--- About this exercise ---
Both the line with "(** C7, as the" and the line with "levels env [Commit] w = [-1] /\" in the records below must appear in the output, along with every line between them, exactly and with nothing added.

Saved data entries
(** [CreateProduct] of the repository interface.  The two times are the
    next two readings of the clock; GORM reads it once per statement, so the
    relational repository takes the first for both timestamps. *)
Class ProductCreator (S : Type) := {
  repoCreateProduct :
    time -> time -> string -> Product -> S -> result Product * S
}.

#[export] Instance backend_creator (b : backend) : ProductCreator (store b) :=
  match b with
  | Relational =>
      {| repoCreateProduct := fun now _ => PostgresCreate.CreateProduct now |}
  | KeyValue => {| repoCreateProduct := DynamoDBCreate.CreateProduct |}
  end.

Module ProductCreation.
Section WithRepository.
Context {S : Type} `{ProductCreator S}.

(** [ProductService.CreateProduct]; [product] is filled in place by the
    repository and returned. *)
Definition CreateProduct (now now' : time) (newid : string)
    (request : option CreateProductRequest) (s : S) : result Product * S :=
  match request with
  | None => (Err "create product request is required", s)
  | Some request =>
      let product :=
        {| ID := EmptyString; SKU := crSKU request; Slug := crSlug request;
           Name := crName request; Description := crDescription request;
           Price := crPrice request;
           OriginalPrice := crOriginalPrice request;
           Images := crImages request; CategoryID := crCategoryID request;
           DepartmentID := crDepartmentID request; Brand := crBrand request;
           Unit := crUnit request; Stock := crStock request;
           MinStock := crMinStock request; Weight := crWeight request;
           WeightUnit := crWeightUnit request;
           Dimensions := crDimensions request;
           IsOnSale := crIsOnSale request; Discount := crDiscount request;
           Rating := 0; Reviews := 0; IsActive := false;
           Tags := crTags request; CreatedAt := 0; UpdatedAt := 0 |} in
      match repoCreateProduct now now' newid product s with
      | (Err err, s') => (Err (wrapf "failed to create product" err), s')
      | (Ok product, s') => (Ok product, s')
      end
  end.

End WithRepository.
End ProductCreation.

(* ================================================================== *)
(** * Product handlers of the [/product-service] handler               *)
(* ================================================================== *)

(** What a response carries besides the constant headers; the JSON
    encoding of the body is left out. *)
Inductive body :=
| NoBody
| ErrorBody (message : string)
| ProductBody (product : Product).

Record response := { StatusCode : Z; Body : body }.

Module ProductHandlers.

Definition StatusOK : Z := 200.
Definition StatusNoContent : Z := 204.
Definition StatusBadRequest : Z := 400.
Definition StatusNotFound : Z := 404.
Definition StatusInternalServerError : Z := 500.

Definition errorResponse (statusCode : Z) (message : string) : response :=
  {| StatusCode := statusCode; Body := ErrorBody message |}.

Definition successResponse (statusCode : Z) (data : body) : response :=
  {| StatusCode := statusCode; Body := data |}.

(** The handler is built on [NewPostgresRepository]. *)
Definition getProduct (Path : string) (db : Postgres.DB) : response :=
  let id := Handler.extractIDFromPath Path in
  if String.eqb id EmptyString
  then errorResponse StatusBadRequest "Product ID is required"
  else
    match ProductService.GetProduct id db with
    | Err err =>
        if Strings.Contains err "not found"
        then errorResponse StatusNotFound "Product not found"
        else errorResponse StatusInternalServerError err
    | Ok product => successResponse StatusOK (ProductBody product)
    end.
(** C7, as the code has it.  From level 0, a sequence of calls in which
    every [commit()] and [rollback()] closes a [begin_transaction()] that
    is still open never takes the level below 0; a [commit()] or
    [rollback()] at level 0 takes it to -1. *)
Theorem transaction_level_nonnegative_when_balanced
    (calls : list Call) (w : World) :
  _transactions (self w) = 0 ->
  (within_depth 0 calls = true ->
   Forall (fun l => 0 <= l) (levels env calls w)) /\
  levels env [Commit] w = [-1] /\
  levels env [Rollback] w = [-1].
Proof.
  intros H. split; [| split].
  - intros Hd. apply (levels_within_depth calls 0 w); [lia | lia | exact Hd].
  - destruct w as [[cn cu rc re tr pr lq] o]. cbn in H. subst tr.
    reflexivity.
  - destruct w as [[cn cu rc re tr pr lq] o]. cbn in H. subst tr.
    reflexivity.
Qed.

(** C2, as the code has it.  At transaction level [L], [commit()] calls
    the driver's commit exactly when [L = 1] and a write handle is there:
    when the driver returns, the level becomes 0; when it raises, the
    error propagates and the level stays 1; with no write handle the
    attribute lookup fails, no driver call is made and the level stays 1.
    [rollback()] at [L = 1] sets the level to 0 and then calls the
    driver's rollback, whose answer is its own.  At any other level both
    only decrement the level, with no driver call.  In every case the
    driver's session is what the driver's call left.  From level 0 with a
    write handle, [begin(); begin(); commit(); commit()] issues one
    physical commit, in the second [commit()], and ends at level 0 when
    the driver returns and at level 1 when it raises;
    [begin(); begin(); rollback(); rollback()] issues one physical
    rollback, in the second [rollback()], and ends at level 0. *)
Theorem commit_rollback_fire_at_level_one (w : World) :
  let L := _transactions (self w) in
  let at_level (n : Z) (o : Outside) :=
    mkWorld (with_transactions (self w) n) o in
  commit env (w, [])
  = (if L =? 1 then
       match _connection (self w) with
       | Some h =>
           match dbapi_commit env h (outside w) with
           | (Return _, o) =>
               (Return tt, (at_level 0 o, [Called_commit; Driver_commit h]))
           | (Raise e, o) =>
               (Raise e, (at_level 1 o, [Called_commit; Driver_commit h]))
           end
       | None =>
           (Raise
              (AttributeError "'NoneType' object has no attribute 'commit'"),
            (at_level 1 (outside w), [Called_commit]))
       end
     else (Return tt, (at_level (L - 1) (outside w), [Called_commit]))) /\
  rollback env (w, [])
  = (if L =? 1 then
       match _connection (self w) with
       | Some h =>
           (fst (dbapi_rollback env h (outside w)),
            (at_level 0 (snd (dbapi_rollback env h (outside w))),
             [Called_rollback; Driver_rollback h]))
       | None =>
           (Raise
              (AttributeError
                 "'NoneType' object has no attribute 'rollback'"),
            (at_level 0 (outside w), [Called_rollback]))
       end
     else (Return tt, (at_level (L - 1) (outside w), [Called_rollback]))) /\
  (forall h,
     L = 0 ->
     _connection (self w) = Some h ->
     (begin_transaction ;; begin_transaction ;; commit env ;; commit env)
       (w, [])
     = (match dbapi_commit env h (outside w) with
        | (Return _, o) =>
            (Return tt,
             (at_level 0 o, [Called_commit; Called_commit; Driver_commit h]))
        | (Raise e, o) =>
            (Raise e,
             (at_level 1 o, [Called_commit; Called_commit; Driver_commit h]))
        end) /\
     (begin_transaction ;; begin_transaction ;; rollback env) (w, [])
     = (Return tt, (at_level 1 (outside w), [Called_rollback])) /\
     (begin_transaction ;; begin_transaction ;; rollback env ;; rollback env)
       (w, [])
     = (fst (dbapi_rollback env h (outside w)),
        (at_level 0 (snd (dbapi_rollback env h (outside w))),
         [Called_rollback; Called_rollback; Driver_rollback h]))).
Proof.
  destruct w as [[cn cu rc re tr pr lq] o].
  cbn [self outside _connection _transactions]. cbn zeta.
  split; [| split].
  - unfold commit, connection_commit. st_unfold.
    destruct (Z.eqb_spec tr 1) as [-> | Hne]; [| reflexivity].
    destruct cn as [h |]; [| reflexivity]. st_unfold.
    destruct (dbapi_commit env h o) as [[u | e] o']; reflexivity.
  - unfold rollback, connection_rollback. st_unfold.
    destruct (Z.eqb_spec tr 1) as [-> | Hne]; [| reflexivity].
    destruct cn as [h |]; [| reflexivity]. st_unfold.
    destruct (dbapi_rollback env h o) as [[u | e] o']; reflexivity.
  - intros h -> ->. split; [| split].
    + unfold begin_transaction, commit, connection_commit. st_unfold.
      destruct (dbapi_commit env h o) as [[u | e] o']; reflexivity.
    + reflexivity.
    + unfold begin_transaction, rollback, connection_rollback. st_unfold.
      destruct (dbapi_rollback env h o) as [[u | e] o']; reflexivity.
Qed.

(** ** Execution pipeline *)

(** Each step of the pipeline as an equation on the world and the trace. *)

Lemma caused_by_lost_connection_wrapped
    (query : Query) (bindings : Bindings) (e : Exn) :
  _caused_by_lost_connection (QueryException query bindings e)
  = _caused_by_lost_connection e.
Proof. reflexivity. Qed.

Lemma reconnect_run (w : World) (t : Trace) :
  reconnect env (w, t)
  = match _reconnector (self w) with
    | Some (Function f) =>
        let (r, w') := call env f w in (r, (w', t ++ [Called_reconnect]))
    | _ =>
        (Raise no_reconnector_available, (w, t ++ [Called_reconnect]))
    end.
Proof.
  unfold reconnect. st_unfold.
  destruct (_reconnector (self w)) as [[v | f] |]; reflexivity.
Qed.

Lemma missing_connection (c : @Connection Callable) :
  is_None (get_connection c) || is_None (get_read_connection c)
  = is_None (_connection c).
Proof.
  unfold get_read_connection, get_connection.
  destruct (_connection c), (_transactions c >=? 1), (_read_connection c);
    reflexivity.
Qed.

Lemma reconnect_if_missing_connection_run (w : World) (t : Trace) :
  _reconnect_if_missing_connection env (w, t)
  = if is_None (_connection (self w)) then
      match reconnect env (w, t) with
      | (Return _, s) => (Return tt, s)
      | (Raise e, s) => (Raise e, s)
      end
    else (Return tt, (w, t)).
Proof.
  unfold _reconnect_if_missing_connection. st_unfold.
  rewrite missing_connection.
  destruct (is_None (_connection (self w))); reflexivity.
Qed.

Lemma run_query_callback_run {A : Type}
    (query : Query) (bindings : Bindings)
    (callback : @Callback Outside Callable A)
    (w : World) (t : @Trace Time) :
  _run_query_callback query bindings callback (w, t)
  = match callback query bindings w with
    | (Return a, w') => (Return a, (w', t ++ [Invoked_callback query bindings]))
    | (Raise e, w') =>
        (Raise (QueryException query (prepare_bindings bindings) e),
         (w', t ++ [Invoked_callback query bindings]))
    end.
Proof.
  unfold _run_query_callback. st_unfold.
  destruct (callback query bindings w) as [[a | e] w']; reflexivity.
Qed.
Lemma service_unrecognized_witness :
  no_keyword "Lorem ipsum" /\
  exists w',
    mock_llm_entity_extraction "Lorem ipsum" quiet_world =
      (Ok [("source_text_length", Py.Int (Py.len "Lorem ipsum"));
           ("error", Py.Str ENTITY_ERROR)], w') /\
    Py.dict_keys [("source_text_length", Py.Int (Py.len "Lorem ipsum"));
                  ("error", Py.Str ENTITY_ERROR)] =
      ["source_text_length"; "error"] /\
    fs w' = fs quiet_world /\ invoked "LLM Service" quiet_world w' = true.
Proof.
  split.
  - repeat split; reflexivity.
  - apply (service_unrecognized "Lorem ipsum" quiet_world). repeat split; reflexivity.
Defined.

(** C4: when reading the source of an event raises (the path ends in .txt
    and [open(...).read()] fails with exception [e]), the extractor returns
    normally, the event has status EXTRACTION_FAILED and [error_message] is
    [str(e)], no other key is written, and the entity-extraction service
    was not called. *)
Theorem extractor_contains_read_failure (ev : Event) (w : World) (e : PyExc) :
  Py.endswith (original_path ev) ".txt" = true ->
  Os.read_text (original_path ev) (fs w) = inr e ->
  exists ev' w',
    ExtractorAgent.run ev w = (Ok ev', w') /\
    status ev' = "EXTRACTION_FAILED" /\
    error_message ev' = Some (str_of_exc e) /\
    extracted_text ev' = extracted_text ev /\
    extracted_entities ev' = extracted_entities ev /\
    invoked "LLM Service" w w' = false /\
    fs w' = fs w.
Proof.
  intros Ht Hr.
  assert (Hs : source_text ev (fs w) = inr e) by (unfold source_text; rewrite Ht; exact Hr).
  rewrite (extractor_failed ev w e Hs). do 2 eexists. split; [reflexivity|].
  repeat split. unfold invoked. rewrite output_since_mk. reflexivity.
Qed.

--- Solution ---
(** C7, as the code has it.  From level 0, a sequence of calls in which
    every [commit()] and [rollback()] closes a [begin_transaction()] that
    is still open never takes the level below 0; a [commit()] or
    [rollback()] at level 0 takes it to -1. *)
Theorem transaction_level_nonnegative_when_balanced
    (calls : list Call) (w : World) :
  _transactions (self w) = 0 ->
  (within_depth 0 calls = true ->
   Forall (fun l => 0 <= l) (levels env calls w)) /\
  levels env [Commit] w = [-1] /\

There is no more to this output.